Reid also talked about the significance of including transgender protections in ENDA this time around after they were stripped from the bill when the House voted on it in 2007.

“As I’ve grown on this issue, so have the American people,” Reid said. “One time it was a big deal to people who have tried to understand transgender. That held up this legislation for a while. I’m confident of that. To the credit of the HRC, and other groups, when we wanted to move forward without that, they said ‘no.’”

For me to feel any differently about this, they wouldn’t feel proud of their grandfather,” Reid said. “It’s just with my five children, it’s a non-issue, but for my three adult grandchildren, it’s a non-non-non-issue. They can’t imagine why anyone gives a damn.”

Reid disclosed in an earlier conversation with reporters that he had a lesbian niece. Asked whether he had spoken to her since Senate movement on ENDA, Reid said he hadn’t.
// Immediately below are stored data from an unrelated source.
(** The move itself: [f] leaves the root for [c/f]. *)
Inductive moves (c f : string) : entries → entries → Prop :=
| moves_intro es src dn d :
    get f es = Some src → get c es = Some dn → listdir dn = Some d →
    moves c f es (put c (with_entries dn (put f src d)) (remove f es)).

(** How an entry of the root may differ after work on folder [c]: not at
    all, or, if it is the folder [c] itself, in what it holds. *)
Definition kept (c k : string) (v v' : node) : Prop :=
  v' = v ∨ (k = c ∧ is_dir v = true ∧ ∃ d, v' = with_entries v d).

(** Nothing but a directory is called [k]. *)
Definition no_file_at (k : string) (es : entries) : Prop :=
  ∀ v, get k es = Some v → is_dir v = true.

(** Every name of the list is a file or a link of the directory. *)
Definition listed (fs : list string) (es : entries) : Prop :=
  ∀ f, f ∈ fs → file_at f es.

(** How an entry of the root may differ after a run: not at all, or, if
    it is a directory with the name of a category folder, in what it holds. *)
Definition kept_by_run (k : string) (v v' : node) : Prop :=
  v' = v ∨ (k ∈ folder_names ∧ is_dir v = true ∧ ∃ d, v' = with_entries v d).

(** What a folder [k] that held [d] holds after a run over [es]: entries
    it held before, and entries of [es] that the run has classified into
    it. *)
Definition filled_from (E : environment) (es : entries) (k : string)
    (d d' : entries) : Prop :=
  ∀ n w, get n d' = Some w →
    get n d = Some w ∨
    (n ∈ regular_files E es ∧ get_category_for_file n = k ∧ get n es = Some w).

(** ** Directories without symbolic links *)

(** No entry of the directory is a symbolic link. *)
Definition no_links (d : entries) : bool :=
  forallb (λ kv, negb (is_link kv.2)) d.

(** Neither the directory nor its subdirectories hold a symbolic link:
    the entries that a run looks at are files and directories. *)
Definition plain (es : entries) : bool :=
  forallb (λ kv, match kv.2 with
                 | File _ => true
                 | Dir d => no_links d
                 | Link _ => false
                 end) es.

(** No symbolic link of the directory has the name of a category folder:
    no run goes through a link. *)
Definition no_linked_folder (es : entries) : Prop :=
  Forall (λ kv, is_link kv.2 = true → kv.1 ∉ folder_names) es.

(** The regular files of a directory, links left out. *)
Definition files_of (es : entries) : list string :=
  (filter (λ kv, is_regular kv.2) es).*1.

(** Stdout takes every line. *)
Definition prints_all (E : environment) : Prop :=
  ∀ l, stdout_raises E l = None.

(** ** Vocabulary of the second run and of the leftovers *)

(** With [skip_existing=True], a file on which the loop body has nothing
    left to do: its folder is there, and either there is something at its
    destination or the environment refuses its move. *)
Definition quiet (E : environment) (f : string) (es : entries) : Prop :=
  (∃ dn, get (get_category_for_file f) es = Some dn ∧ is_dir dn = true) ∧
  (is_Some (get2 (get_category_for_file f) f es) ∨
   is_Some (refuses E (Rename f (get_category_for_file f)))).

(** What the first run leaves: a list of quiet files, followed, if the run
    has raised, by the file that raised and raises again. *)
Definition settled (E : environment) (es : entries) (r : option exn) : Prop :=
  ∃ kept rest,
    files_of es = kept ++ rest ∧
    (∀ g, g ∈ kept → quiet E g es) ∧
    match r with
    | None => rest = []
    | Some e =>
        ∃ h tl, rest = h :: tl ∧
          ∀ st2, tree st2 = es → organise_file E false true h st2 = (st2, Some e)
    end.

(** The files that a live run with [skip_existing] leaves in the target
    directory: those whose destination exists, and those whose move the
    environment refuses. *)
Definition stays (E : environment) (es : entries) (f : string) : bool :=
  dest_exists E (get_category_for_file f) f es
  || bool_decide (is_Some (refuses E (Rename f (get_category_for_file f)))).

(** ** Vocabulary of the task list *)

(** The ids of the tasks are below the next id. *)
Definition ids_below (s : store) : Prop :=
  Forall (λ t, task_id t < next_id s) (tasks s).

(** A later list keeps the tasks of an earlier one: same place, id and
    text, and done stays done. *)
Definition keeps (ts ts' : list task) : Prop :=
  ∀ i t, ts !! i = Some t →
    ∃ t', ts' !! i = Some t' ∧ task_id t' = task_id t ∧
      task_text t' = task_text t ∧
      (task_completed t = true → task_completed t' = true).

(** The text of a stored task: not empty, nothing left to strip. *)
Definition clean (t : task) : Prop :=
  task_text t ≠ "" ∧ strip (task_text t) = task_text t.


(** ** Environments of the examples *)

(** Every symbolic link resolves to a regular file, which lies outside
    the target directory; nothing is refused, every line is printed. *)
Definition links_to_files : environment :=
  {| refuses := λ _, None;
     resolves := λ _ _ _, Some KFile;
     stdout_raises := λ _, None |}.

(** What a link with the text [../name], found inside a folder of the
    target directory, resolves to: the entry [name] of the target
    directory. *)
Definition resolve_up (es : entries) (path : list string) (target : string)
    : option kind :=
  match path, target with
  | [_; _], String "." (String "." (String "/" name)) =>
      match get name es with
      | Some (File _) => Some KFile
      | Some (Dir _) => Some KDir
      | _ => None
      end
  | _, _ => None
  end.

Definition relative_links : environment :=
  {| refuses := λ _, None;
     resolves := resolve_up;
     stdout_raises := λ _, None |}.

(** A stdout that cannot encode the arrow of the preview, skip and move
    lines (lines 100, 107 and 116), as with an ASCII stdout. *)
Definition ascii_stdout : environment :=
  {| refuses := λ _, None;
     resolves := λ _ _ _, None;
     stdout_raises := λ l,
       match l with
       | Preview _ _ | SkipExists _ _ | Move _ _ => Some Unencodable
       | _ => None
       end |}.

(** * Part III: lemmas *)

(** ** Facts about the strings *)

Section strings.

Lemma length_app_string (s t : string) :
  String.length (s +:+ t) = String.length s + String.length t.
Proof. induction s as [|a s IH]; simpl; [done | by rewrite IH]. Qed.

Lemma substring_all (s : string) : substring 0 (String.length s) s = s.
Proof. induction s as [|a s IH]; simpl; [done | by rewrite IH]. Qed.

Lemma slice_from_app (pre s : string) :
  slice_from (String.length pre) (pre +:+ s) = s.
Proof.
  unfold slice_from. rewrite length_app_string.
  replace (String.length pre + String.length s - String.length pre)
    with (String.length s) by lia.
  induction pre as [|a pre IH]; simpl; [apply substring_all | exact IH].
Qed.

Lemma rfind_dot_cons (ext : string) :
  rfind "." ext = None → rfind "." (String "." ext) = Some 0.
Proof. intros H. simpl. by rewrite H. Qed.

Lemma rfind_app_dot (pre ext : string) :
  rfind "." ext = None →
  rfind "." (pre +:+ String "." ext) = Some (String.length pre).
Proof.
  intros H. induction pre as [|a pre IH]; simpl.
  - by rewrite H.
  - by rewrite IH.
Qed.

Lemma suffix_no_dot (name : string) : rfind "." name = None → suffix name = "".
Proof. unfold suffix. by intros ->. Qed.

Lemma suffix_leading_dot (rest : string) :
  rfind "." rest = None → suffix (String "." rest) = "".
Proof. intros H. unfold suffix. by rewrite (rfind_dot_cons _ H). Qed.

Lemma suffix_inner_dot (pre ext : string) :
  pre ≠ "" → ext ≠ "" → rfind "." ext = None →
  suffix (pre +:+ String "." ext) = String "." ext.
Proof.
  intros Hpre Hext Hdot. unfold suffix. rewrite (rfind_app_dot _ _ Hdot).
  rewrite length_app_string. simpl String.length.
  assert (0 < String.length pre) by (destruct pre; [done | simpl; lia]).
  assert (0 < String.length ext) by (destruct ext; [done | simpl; lia]).
  case_match eqn:Hc.
  - apply slice_from_app.
  - apply andb_false_iff in Hc as [Hc | Hc].
    + apply Nat.ltb_ge in Hc. lia.
    + apply Nat.ltb_ge in Hc. lia.
Qed.

End strings.

(** ** Facts about the table *)

Section table.

Implicit Types (m : gmap string (list string)) (cfg : configuration).

Lemma grow_app slot l1 l2 : grow (grow slot l1) l2 = grow slot (l1 ++ l2).
Proof.
  destruct l1 as [|a l1], l2 as [|b l2]; simpl; try done.
  - by rewrite app_nil_r.
  - by rewrite <- app_assoc.
Qed.

Lemma setdefault_append_lookup e c m ext :
  setdefault_append e c m !! ext = grow (m !! ext) (if decide (e = ext) then [c] else []).
Proof.
  unfold setdefault_append. case_decide as He.
  - subst. by rewrite lookup_insert_eq.
  - by rewrite lookup_insert_ne.
Qed.

Lemma record_category_lookup c exts m ext :
  record_category c exts m !! ext = grow (m !! ext) (occurrences c exts ext).
Proof.
  unfold record_category, occurrences. revert m.
  induction exts as [|x exts IH]; intros m; simpl; [done|].
  rewrite IH, setdefault_append_lookup, grow_app. f_equal.
  rewrite filter_cons. by case_decide.
Qed.

Lemma ext_to_categories_lookup cfg ext :
  ext_to_categories cfg !! ext = grow None (declarations cfg ext).
Proof.
  unfold ext_to_categories, declarations.
  assert (∀ m, foldl (λ acc entry, record_category entry.1 entry.2 acc) m cfg !! ext
             = grow (m !! ext) (cfg ≫= (λ entry, occurrences entry.1 entry.2 ext))) as Hgen.
  { induction cfg as [|[c exts] cfg IH]; intros m; simpl; [done|].
    rewrite IH, record_category_lookup, grow_app. done. }
  by rewrite Hgen, lookup_empty.
Qed.

(** The table, for any configuration: an extension nobody declares is
    absent; one declared once maps to its category; one declared more
    often maps to ["Others"]. *)
Lemma build_table_lookup cfg ext :
  build_table cfg !! ext =
    match declarations cfg ext with
    | [] => None
    | cats => Some (resolve_categories cats)
    end.
Proof.
  unfold build_table. rewrite lookup_fmap, ext_to_categories_lookup.
  by destruct (declarations cfg ext).
Qed.

(** Where no category lists an extension twice (up to case), the
    declarations of an extension are the categories that claim it. *)
Lemma occurrences_NoDup c exts ext :
  NoDup (lower <$> exts) →
  occurrences c exts ext = if decide (ext ∈ lower <$> exts) then [c] else [].
Proof.
  unfold occurrences. induction exts as [|x exts IH]; intros Hnd; [done|].
  rewrite fmap_cons in Hnd. apply NoDup_cons in Hnd as [Hx Hnd].
  rewrite filter_cons, fmap_cons. specialize (IH Hnd).
  destruct (decide (lower x = ext)) as [<-|Hne].
  - rewrite fmap_cons, IH. rewrite (decide_False (P := lower x ∈ lower <$> exts)) by done.
    rewrite decide_True by constructor. done.
  - rewrite IH. repeat case_decide; try done.
    + exfalso. match goal with H : ¬ _ ∈ _ :: _ |- _ => apply H end. by constructor.
    + exfalso. match goal with H : _ ∈ _ :: _ |- _ => apply elem_of_cons in H as [?|?] end; congruence.
Qed.

Lemma declarations_claimers cfg ext :
  Forall (λ entry, NoDup (lower <$> entry.2)) cfg →
  declarations cfg ext = claimers cfg ext.
Proof.
  unfold declarations, claimers. induction 1 as [|[c exts] cfg Hnd _ IH]; [done|].
  simpl in Hnd. rewrite bind_cons, filter_cons, IH. simpl.
  rewrite (occurrences_NoDup _ _ _ Hnd). unfold claims_ext. simpl.
  repeat case_decide; done.
Qed.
“She called me, left a message when we were able to open the government,” Reid said. “She’s, of course, proud of her uncle. But she and I don’t need to dwell on the issue, she’s just like everybody else.”

Reid, a Mormon, was asked by the Blade how he reconciles his faith, which says homosexuality violates God’s law, with his support for gay rights. Reid replied that he’s given a lot to his church and there are Mormons like him who share his views.

“When I attend church here in Washington, D.C., I bet more people agree with me than disagree with me, and so the church is changing, and that’s good,” Reid said.

In the aftermath of ENDA passage in the Senate, Reid said he’d have to hear from the LGBT community on what the next steps should be, but mentioned bullying as a problem over which he shares concern.

“As I was growing up, somebody who was ‘queer’ was really easy to pick on,” Reid said. “I was not in that category, but I saw it happen, and I didn’t do enough to speak out."

On the Employment Non-Discrimination Act, Reid talked about possible legislative maneuvers and executive orders and: "I think the House is going to have to capitulate,” Reid said. “If they have any hope of a president that can be a viable candidate, or they think they can elect some Republicans, and want to hang on to the House, they’ve got issues.”

Reid also implies in the piece that the Rob Portman religious liberty amendment in ENDA agreed to Wednesday was simply a way to get the Ohio Republican and others, including Sen. Dean Heller, to sign on to get to 60 votes: “I believe it was an effort by them to have a reason for joining the bill."

Now there's the subtle Harry Reid I remember.